BEGIN Records provided

(** * Fusion: the SQL execution engine of [sql_execution_server.py]

    A shallow embedding of the query analyzer, the connection pool, the
    query executor and the transaction manager, with the properties the
    specification states about them.

    Conventions of the embedding.
    - A Python [str] is a [string]; its characters stand for the code points
      U+0000 to U+00FF, and the character classes of [str.strip] and of the
      [re] module ([\s], [\w], case folding under [re.I]) are the Unicode
      ones restricted to that range.
    - Clock readings ([time.monotonic], [time.perf_counter]) and durations
      are integers (clock ticks): exact numbers, compared and added up;
      nothing below speaks about the rounding of floating-point sums.
    - Object identity of a [ConnectionWrapper] is a reference into a heap.
    - Everything the engine awaits from outside (the database driver, other
      tasks holding the pool lock in between) is supplied as an explicit
      script, so every definition below computes. *)

From Stdlib Require Import ZArith QArith Lia Ascii String List Bool.
From stdpp Require Import gmap strings list fin_maps.

Open Scope string_scope.
Open Scope list_scope.

(** ** Enumerations *)

Inductive QueryType :=
  | SELECT | INSERT | UPDATE | DELETE | CREATE | DROP | ALTER | TRUNCATE
  | BEGIN | COMMIT | ROLLBACK | PRAGMA | EXPLAIN | ATTACH | DETACH | VACUUM
  | UNKNOWN.

Inductive IsolationLevel :=
  | NONE | DEFERRED | IMMEDIATE | EXCLUSIVE.

Inductive ExecutionStatus :=
  | PENDING | RUNNING | SUCCESS | ERROR | CANCELLED | TIMEOUT.

#[global] Instance QueryType_eq_dec : EqDecision QueryType.
Proof. solve_decision. Defined.

#[global] Instance IsolationLevel_eq_dec : EqDecision IsolationLevel.
Proof. solve_decision. Defined.

#[global] Instance ExecutionStatus_eq_dec : EqDecision ExecutionStatus.
Proof. solve_decision. Defined.

(** [QueryType.name] *)
Definition QueryType_name (t : QueryType) : string :=
  match t with
  | SELECT => "SELECT" | INSERT => "INSERT" | UPDATE => "UPDATE"
  | DELETE => "DELETE" | CREATE => "CREATE" | DROP => "DROP"
  | ALTER => "ALTER" | TRUNCATE => "TRUNCATE" | BEGIN => "BEGIN"
  | COMMIT => "COMMIT" | ROLLBACK => "ROLLBACK" | PRAGMA => "PRAGMA"
  | EXPLAIN => "EXPLAIN" | ATTACH => "ATTACH" | DETACH => "DETACH"
  | VACUUM => "VACUUM" | UNKNOWN => "UNKNOWN"
  end.

(** [IsolationLevel.value]: [None] for [NONE], the mode's name otherwise. *)
Definition IsolationLevel_value (l : IsolationLevel) : option string :=
  match l with
  | NONE => None
  | DEFERRED => Some "DEFERRED"
  | IMMEDIATE => Some "IMMEDIATE"
  | EXCLUSIVE => Some "EXCLUSIVE"
  end.

(** ** Characters and strings *)

Module Str.

Definition code (c : ascii) : N := N_of_ascii c.

Definition between (lo hi : N) (c : ascii) : bool :=
  N.leb lo (code c) && N.leb (code c) hi.

Definition at_code (n : N) (c : ascii) : bool := N.eqb (code c) n.

(** [str.isspace], also the class [\s] of a [str] pattern. *)
Definition isspace (c : ascii) : bool :=
  between 9 13 c || between 28 32 c || at_code 133 c || at_code 160 c.

(** [str.isalnum] *)
Definition isalnum (c : ascii) : bool :=
  between 48 57 c || between 65 90 c || between 97 122 c
  || at_code 170 c || at_code 178 c || at_code 179 c || at_code 181 c
  || at_code 185 c || at_code 186 c
  || between 188 190 c || between 192 214 c || between 216 246 c
  || between 248 255 c.

(** The class [\w] of a [str] pattern: alphanumeric or underscore. *)
Definition isword (c : ascii) : bool := isalnum c || at_code 95 c.

(** Simple lower-case mapping, the folding [re.I] compares with. *)
Definition lower (c : ascii) : ascii :=
  if between 65 90 c || between 192 214 c || between 216 222 c
  then ascii_of_N (code c + 32) else c.

(** Upper-casing of the ASCII letters. *)
Definition upper (c : ascii) : ascii :=
  if between 97 122 c then ascii_of_N (code c - 32) else c.

Fixpoint lstrip (s : string) : string :=
  match s with
  | String c s' => if isspace c then lstrip s' else s
  | EmptyString => EmptyString
  end.

Fixpoint rstrip (s : string) : string :=
  match s with
  | String c s' =>
      match rstrip s' with
      | EmptyString => if isspace c then EmptyString else String c EmptyString
      | r => String c r
      end
  | EmptyString => EmptyString
  end.

(** [str.strip()] *)
Definition strip (s : string) : string := rstrip (lstrip s).

Fixpoint map (f : ascii -> ascii) (s : string) : string :=
  match s with
  | String c s' => String (f c) (map f s')
  | EmptyString => EmptyString
  end.

(** The longest prefix made of word characters. *)
Fixpoint take_word (s : string) : string :=
  match s with
  | String c s' => if isword c then String c (take_word s') else EmptyString
  | EmptyString => EmptyString
  end.

(** The 256 characters. *)
Definition all_ascii : list ascii :=
  List.map (fun n => ascii_of_N (N.of_nat n)) (seq 0 256).

Definition is_upper_letter (c : ascii) : bool := between 65 90 c.

(** A string of upper-case ASCII letters, as the keywords are. *)
Fixpoint all_upper (s : string) : bool :=
  match s with
  | String c s' => is_upper_letter c && all_upper s'
  | EmptyString => true
  end.

End Str.

(** ** Regular expressions

    The fragment of [re] the analyzer's tables are written in: a pattern is
    a sequence of items, each a literal character, [^], [\b], [\s*] or
    [\s+].  All the patterns are compiled with [re.I]. *)

Module Re.

Inductive item :=
  | Bol                      (* ^ *)
  | Lit (c : ascii)          (* a literal character *)
  | SpaceStar                (* \s* *)
  | SpacePlus                (* \s+ *)
  | WordBoundary.            (* \b *)

Record pattern := Compile { source : string; items : list item }.

Definition lits (s : string) : list item :=
  List.map Lit (list_ascii_of_string s).

Definition eqb_ci (c d : ascii) : bool :=
  Ascii.eqb (Str.lower c) (Str.lower d).

Definition word_before (prev : option ascii) : bool :=
  match prev with Some p => Str.isword p | None => false end.

Definition word_after (s : string) : bool :=
  match s with String c _ => Str.isword c | EmptyString => false end.

(** [match_here its prev s]: the items match some prefix of [s], where
    [prev] is the character just before [s] in the subject ([None] at
    its start). *)
Fixpoint match_here (its : list item) (prev : option ascii) (s : string)
  {struct its} : bool :=
  match its with
  | [] => true
  | Bol :: its' =>
      match prev with None => match_here its' prev s | Some _ => false end
  | Lit c :: its' =>
      match s with
      | String d s' => eqb_ci c d && match_here its' (Some d) s'
      | EmptyString => false
      end
  | SpaceStar :: its' =>
      (fix star (prev : option ascii) (s : string) {struct s} : bool :=
         match s with
         | String d s' =>
             (Str.isspace d && star (Some d) s') || match_here its' prev s
         | EmptyString => match_here its' prev s
         end) prev s
  | SpacePlus :: its' =>
      match s with
      | String d s' =>
          Str.isspace d &&
          (fix star (prev : option ascii) (s : string) {struct s} : bool :=
             match s with
             | String d s' =>
                 (Str.isspace d && star (Some d) s') || match_here its' prev s
             | EmptyString => match_here its' prev s
             end) (Some d) s'
      | EmptyString => false
      end
  | WordBoundary :: its' =>
      xorb (word_before prev) (word_after s) && match_here its' prev s
  end.

(** [pattern.match(s)]: a match at the start of [s]. *)
Definition match_ (p : pattern) (s : string) : bool :=
  match_here (items p) None s.

(** The positions of [s] at which the pattern matches, left to right. *)
Fixpoint matches_from (its : list item) (prev : option ascii) (pos : nat)
  (s : string) : list nat :=
  (if match_here its prev s then [pos] else []) ++
  match s with
  | String c s' => matches_from its (Some c) (S pos) s'
  | EmptyString => []
  end.

Definition occurrences (p : pattern) (s : string) : list nat :=
  matches_from (items p) None 0 s.

(** The pattern occurs somewhere in the text. *)
Definition occurs (p : pattern) (s : string) : bool :=
  match occurrences p s with
  | [] => false
  | _ :: _ => true
  end.

(** [pattern.search(s)]: a match at some position of [s]. *)
Fixpoint search_from (its : list item) (prev : option ascii) (s : string)
  : bool :=
  match_here its prev s ||
  match s with
  | String c s' => search_from its (Some c) s'
  | EmptyString => false
  end.

Definition search (p : pattern) (s : string) : bool :=
  search_from (items p) None s.

End Re.

(** ** QueryAnalyzer *)

Module QueryAnalyzer.

Import Re.

Definition keyword_pattern (src kw : string) : pattern :=
  Compile src ([Bol; SpaceStar] ++ lits kw ++ [WordBoundary]).

Definition _QUERY_PATTERNS : list (pattern * QueryType) :=
  [ (keyword_pattern "^\s*SELECT\b" "SELECT", SELECT);
    (keyword_pattern "^\s*INSERT\b" "INSERT", INSERT);
    (keyword_pattern "^\s*UPDATE\b" "UPDATE", UPDATE);
    (keyword_pattern "^\s*DELETE\b" "DELETE", DELETE);
    (keyword_pattern "^\s*CREATE\b" "CREATE", CREATE);
    (keyword_pattern "^\s*DROP\b" "DROP", DROP);
    (keyword_pattern "^\s*ALTER\b" "ALTER", ALTER);
    (keyword_pattern "^\s*TRUNCATE\b" "TRUNCATE", TRUNCATE);
    (keyword_pattern "^\s*BEGIN\b" "BEGIN", BEGIN);
    (keyword_pattern "^\s*COMMIT\b" "COMMIT", COMMIT);
    (keyword_pattern "^\s*ROLLBACK\b" "ROLLBACK", ROLLBACK);
    (keyword_pattern "^\s*PRAGMA\b" "PRAGMA", PRAGMA);
    (keyword_pattern "^\s*EXPLAIN\b" "EXPLAIN", EXPLAIN);
    (keyword_pattern "^\s*ATTACH\b" "ATTACH", ATTACH);
    (keyword_pattern "^\s*DETACH\b" "DETACH", DETACH);
    (keyword_pattern "^\s*VACUUM\b" "VACUUM", VACUUM) ].

Definition stacking_pattern (src kw : string) : pattern :=
  Compile src ([Lit ";"%char; SpaceStar] ++ lits kw ++ [WordBoundary]).

Definition _DANGEROUS_PATTERNS : list pattern :=
  [ stacking_pattern ";\s*DROP\b" "DROP";
    stacking_pattern ";\s*DELETE\b" "DELETE";
    stacking_pattern ";\s*UPDATE\b" "UPDATE";
    stacking_pattern ";\s*INSERT\b" "INSERT";
    stacking_pattern ";\s*CREATE\b" "CREATE";
    stacking_pattern ";\s*ALTER\b" "ALTER";
    Compile "--" (lits "--");
    Compile "/\*" (lits "/*");
    Compile "UNION\s+SELECT" (lits "UNION" ++ [SpacePlus] ++ lits "SELECT");
    Compile "INTO\s+OUTFILE" (lits "INTO" ++ [SpacePlus] ++ lits "OUTFILE");
    Compile "LOAD_FILE" (lits "LOAD_FILE") ].

(** The [for ... return] loop of [determine_type]. *)
Fixpoint first_match (table : list (pattern * QueryType)) (s : string)
  : QueryType :=
  match table with
  | (pat, query_type) :: table' =>
      if match_ pat s then query_type else first_match table' s
  | [] => UNKNOWN
  end.

Definition determine_type (sql : string) : QueryType :=
  let sql_stripped := Str.strip sql in
  first_match _QUERY_PATTERNS sql_stripped.

Definition dangerous_warning (p : pattern) : string :=
  "Potentially dangerous pattern detected: " +:+ source p.

(** The [for ... append] loop of [validate_security]. *)
Fixpoint scan (pats : list pattern) (sql : string) (warnings : list string)
  : list string :=
  match pats with
  | p :: pats' =>
      if search p sql
      then scan pats' sql (warnings ++ [dangerous_warning p])
      else scan pats' sql warnings
  | [] => warnings
  end.

Definition validate_security (sql : string) (allow_dangerous : bool)
  : list string :=
  let warnings := [] in
  let warnings :=
    if negb allow_dangerous then scan _DANGEROUS_PATTERNS sql warnings
    else warnings in
  let warnings :=
    if (100000 <? Z.of_nat (String.length sql))%Z
    then warnings ++ ["Query exceeds recommended length"]
    else warnings in
  warnings.

Definition is_read_only (query_type : QueryType) : bool :=
  match query_type with
  | SELECT | PRAGMA | EXPLAIN => true
  | _ => false
  end.

End QueryAnalyzer.

(** ** Exceptions and results

    The exceptions derived from [Exception] that the engine raises or that
    reach it from the driver. *)

Inductive exn :=
  | QueryCancelledException
  | TimeoutError                            (* asyncio.TimeoutError *)
  | ConnectionPoolExhausted (msg : string)
  | ValueError (msg : string)
  | DriverError (msg : string).             (* any other exception *)

(** [str(e)] *)
Definition exn_str (e : exn) : string :=
  match e with
  | QueryCancelledException => ""
  | TimeoutError => ""
  | ConnectionPoolExhausted msg => msg
  | ValueError msg => msg
  | DriverError msg => msg
  end.

Inductive result (A : Type) :=
  | Ok (a : A)
  | Raise (e : exn).

Arguments Ok {A} a.
Arguments Raise {A} e.

(** Bind values and row cells. *)
Inductive value :=
  | VNone
  | VInt (n : Z)
  | VStr (s : string).

Definition row := list value.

END Records provided

Given the data above, transcribe exactly the lines from the one containing "specification states about them." down to the one containing "nothing below speaks", and no others.

    specification states about them.

    Conventions of the embedding.
    - A Python [str] is a [string]; its characters stand for the code points
      U+0000 to U+00FF, and the character classes of [str.strip] and of the
      [re] module ([\s], [\w], case folding under [re.I]) are the Unicode
      ones restricted to that range.
    - Clock readings ([time.monotonic], [time.perf_counter]) and durations
      are integers (clock ticks): exact numbers, compared and added up;
      nothing below speaks about the rounding of floating-point sums.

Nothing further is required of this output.